Integrated assessment models (IAMs) combine concepts and information from many scientific disciplines into systems of mathematical equations designed to facilitate the development of scientific conclusions and policy relevant insights that could not be obtained using methods from a single discipline. Over the last thirty plus years there have been a number of major efforts to construct IAMs to study climate change and climate change policies. Although these models are frequently used for policy analysis they generally have deep scientific roots often stretching the state of the art in each scientific discipline to its limits, and at the same time integrating interdisciplinary knowledge in ways that has never been done before. Stephen H. Schneider was a master assessor of the state of the art of these climate change oriented IAMs. This talk tries to provide a modest update of the work Schneider started with his classic 1997 paper which put forth a set of signposts for measuring the state of IA modeling with respect to what might ultimately be achievable and/or desirable. In true Schneider fashion we start with the basic building blocks of the underlying disciplines and their integration, and a set of design criteria to strive for. We then throw in a large dose of painful, but unavoidable, pragmatism in the form of simplifying assumptions and approximations that are required to implement the theory given our current state of information and about how our world actually works. Life is put into these abstract notions by through examples of results from IAMs over the years to show the types of problems that can be addressed. We end with some thoughts about what the future might bring in terms of better theory and practice in integrated assessment, again using the sign posts from the Schneider IAM global positioning system.
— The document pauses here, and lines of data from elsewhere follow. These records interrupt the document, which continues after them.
(* ===== verification/IfName.v ===== *)
(** * Interface names and shell quoting (pkg/ifname/validate.go, shellQuote of
      pkg/wireguard/apply.go)

    Interface names reach file paths and, over SSH, shell command lines. *)

From S2P Require Import Prelude GoStrings.

Inductive goos := Linux | Darwin.

Definition MaxLen : nat := 15.

Definition is_letter (c : ascii) : bool :=
  let n := byte_of_ascii c in
  (((65 <=? n) && (n <=? 90)) || ((97 <=? n) && (n <=? 122)))%Z.

Definition name_char (c : ascii) : bool :=
  is_letter c || is_digit c || Ascii.eqb c "_" || Ascii.eqb c "-".

(** [^[a-zA-Z][a-zA-Z0-9_-]*$]. *)
Definition linuxRegex (s : string) : bool :=
  match s with
  | EmptyString => false
  | String c s' => is_letter c && string_forall name_char s'
  end.

(** [^utun[0-9]+$]. *)
Definition darwinRegex (s : string) : bool :=
  has_prefix s "utun"
  && negb (String.eqb (str_drop 4 s) "") && string_forall is_digit (str_drop 4 s).

Definition nul : ascii := ascii_of_byte 0.
Definition backslash_char : ascii := ascii_of_byte 92.

Definition Validate (os : goos) (name : string) : result unit :=
  if String.eqb name "" then Ok tt
  else if contains_char nul name then Err "interface name must not contain null bytes"
  else if contains_char "/" name || contains_char backslash_char name
  then Err "interface name must not contain path separators"
  else if String.eqb name "." || String.eqb name ".." then Err "interface name must not be '.' or '..'"
  else match os with
       | Darwin =>
           if negb (darwinRegex name) then Err "on macOS, interface name must follow the utun<N> pattern"
           else Ok tt
       | Linux =>
           if Nat.ltb MaxLen (String.length name) then Err "interface name is too long"
           else if negb (linuxRegex name) then Err "interface name is invalid"
           else Ok tt
       end.

(** ** Shell quoting *)

Definition squote : ascii := ascii_of_byte 39.

(** Every single quote closes the quotation, is escaped, and reopens it. *)
Fixpoint escape_quotes (s : string) : string :=
  match s with
  | EmptyString => EmptyString
  | String c s' =>
      if Ascii.eqb c squote
      then String squote (String backslash_char (String squote (String squote (escape_quotes s'))))
      else String c (escape_quotes s')
  end.

Definition shellQuote (s : string) : string :=
  String squote (String.append (escape_quotes s) (String squote EmptyString)).

(** How a POSIX shell reads one word: single quotes keep everything literal, a
    backslash outside them keeps the next character, a blank or the end of the
    line closes the word.  Other characters stand for themselves only if the
    shell gives them no meaning. *)
Definition shell_plain (c : ascii) : bool :=
  is_letter c || is_digit c
  || contains_char c "_-./:,=@%+".

Fixpoint sh_word (quoted : bool) (s : string) : option (string * string) :=
  let push c r := match r with Some (w, rest) => Some (String c w, rest) | None => None end in
  match s with
  | EmptyString => if quoted then None else Some (EmptyString, EmptyString)
  | String c s' =>
      if quoted then
        if Ascii.eqb c squote then sh_word false s' else push c (sh_word true s')
      else if Ascii.eqb c squote then sh_word true s'
      else if Ascii.eqb c backslash_char then
        match s' with
        | EmptyString => None
        | String d s'' => push d (sh_word false s'')
        end
      else if is_space c then Some (EmptyString, s)
      else if shell_plain c then push c (sh_word false s')
      else None
  end.

(** ** Properties *)

Lemma sh_word_escaped s rest :
  sh_word true (String.append (escape_quotes s) (String squote rest))
  = match sh_word false rest with Some (w, r) => Some (String.append s w, r) | None => None end.
Proof.
  induction s as [|c s IH].
  - simpl escape_quotes. rewrite app_nil_l_str. cbn [sh_word].
    change (Ascii.eqb squote squote) with true. cbv iota. by destruct (sh_word false rest) as [[w r]|].
  - cbn [escape_quotes]. destruct (Ascii.eqb_spec c squote) as [->|Hc].
    + rewrite !app_cons_str. cbn [sh_word].
      change (Ascii.eqb squote squote) with true. change (Ascii.eqb backslash_char squote) with false.
      change (Ascii.eqb backslash_char backslash_char) with true. cbv iota. rewrite IH.
      destruct (sh_word false rest) as [[w r]|]; [|done]. by rewrite app_cons_str.
    + rewrite app_cons_str. cbn [sh_word]. apply Ascii.eqb_neq in Hc. rewrite Hc, IH.
      destruct (sh_word false rest) as [[w r]|]; [|done]. by rewrite app_cons_str.
Qed.

(** Quoting is injection-proof: whatever bytes a string holds, the shell
    reads its quoted form, followed by a blank or the end of the line, as that
    one string and nothing else. *)
Theorem shellQuote_one_word s :
  sh_word false (shellQuote s) = Some (s, EmptyString)
  /\ forall rest, sh_word false (String.append (shellQuote s) (String " " rest))
                  = Some (s, String " " rest).
Proof.
  unfold shellQuote. split.
  - cbn [sh_word]. change (Ascii.eqb squote squote) with true. cbv iota.
    rewrite sh_word_escaped. cbn [sh_word]. by rewrite app_nil_r_str.
  - intros rest. rewrite app_cons_str, <- app_assoc_str, app_cons_str, app_nil_l_str.
    cbn [sh_word]. change (Ascii.eqb squote squote) with true. cbv iota.
    rewrite sh_word_escaped. cbn [sh_word].
    change (Ascii.eqb " " squote) with false. change (Ascii.eqb " " backslash_char) with false.
    change (is_space " ") with true. cbv iota. by rewrite app_nil_r_str.
Qed.

Lemma name_char_plain c : name_char c = true -> shell_plain c = true.
Proof. destruct c as [[] [] [] [] [] [] [] []]; intros H; try discriminate H; reflexivity. Qed.

Lemma letter_name_char c : is_letter c = true -> name_char c = true.
Proof. intros H. unfold name_char. by rewrite H. Qed.

(** On Linux a non-empty name is accepted exactly when it is one to fifteen
    letters, digits, underscores and hyphens starting with a letter; so an
    accepted name is a single path component and has no character that the
    shell interprets. *)
Theorem ifname_linux name :
  name <> EmptyString ->
  (Validate Linux name = Ok tt <-> (String.length name <= MaxLen)%nat /\ linuxRegex name = true)
  /\ (Validate Linux name = Ok tt ->
      string_forall shell_plain name = true /\ contains_char "/" name = false
      /\ name <> "."%string /\ name <> ".."%string).
Proof.
  intros Hne. assert (linuxRegex name = true -> string_forall name_char name = true) as Hall.
  { destruct name as [|c s]; [done|]. simpl. intros H. bool_steps. by rewrite letter_name_char. }
  assert (Validate Linux name = Ok tt <-> (String.length name <= MaxLen)%nat /\ linuxRegex name = true) as Hiff.
  { unfold Validate. apply String.eqb_neq in Hne. rewrite Hne. split.
    - destruct (contains_char nul name); [done|]. destruct (_ || _); [done|]. destruct (_ || _); [done|].
      destruct (Nat.ltb_spec MaxLen (String.length name)); [done|].
      by destruct (linuxRegex name).
    - intros [Hl Hr]. specialize (Hall Hr).
      assert (forall c, name_char c = false -> contains_char c name = false) as Hno.
      { intros c Hc. by apply (forall_not_contains name_char). }
      rewrite (Hno nul), (Hno "/"%char), (Hno backslash_char) by done. cbn [orb].
      destruct (String.eqb_spec name ".") as [->|]; [done|].
      destruct (String.eqb_spec name "..") as [->|]; [done|]. cbn [orb].
      destruct (Nat.ltb_spec MaxLen (String.length name)); [lia|]. by rewrite Hr. }
  split; [done|]. intros [_ Hr]%Hiff. specialize (Hall Hr).
  split; [|split; [by apply (forall_not_contains name_char)|split; by intros ->]].
  clear Hr Hiff Hne. induction name as [|c s IH]; [done|]. simpl in *. bool_steps.
  rewrite name_char_plain by done. by apply IH.
Qed.

Lemma ifname_linux_witness :
  Validate Linux "cloudroof-0" = Ok tt /\ contains_char "/" "cloudroof-0" = false.
Proof.
  assert (Validate Linux "cloudroof-0" = Ok tt) as H by reflexivity. split; [exact H|].
  apply (ifname_linux "cloudroof-0"); [discriminate|exact H].
Defined.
This paper offers a broad overview of how carbon emissions and policy have developed in Sweden over the past couple of decades. It then addresses how integrated assessment models may, or may, not help in developing appropriate abatement policies. Results from our GET model, the Global Energy Transition model, are presented concerning both fuel use in the global transport sector and the role of bioenergy with carbon capture and storage (BECCS) under stringent climate constraints. Interesting key questions, that should be posed by and to all researchers presenting results from integrated assessment models, include: (i) How robust are the results with respect to changes in parameter values and various structural assumptions? (ii) What did we learn from developing and running the model? What did we learn that we could not have learnt without running the model? (iii) Can the new insights be understood without the model? (iv) how should the modeling results be interpreted (are they descriptive, predictive or prescriptive)? The concluding section addresses how the results from the GET model may be used in the context of science-policy interactions, using Sweden as an example. Particular focus is given the extent to which integrated assessment models are used to provide first best policy advice (the cost-effective solution) and whether, perhaps, more effort should be directed to analyze second-best options that although perhaps more costly, stand a better chance of getting wider political acceptance, i.e., the real-world trade-off that policy makers face. A version of the GET model may be run interactively on www.chalmers.se/ee/getonline (this version "only" models the global energy system and the carbon cycle, the full version, not available online also include other greenhouse gases and aerosols, and a three box temperature response model).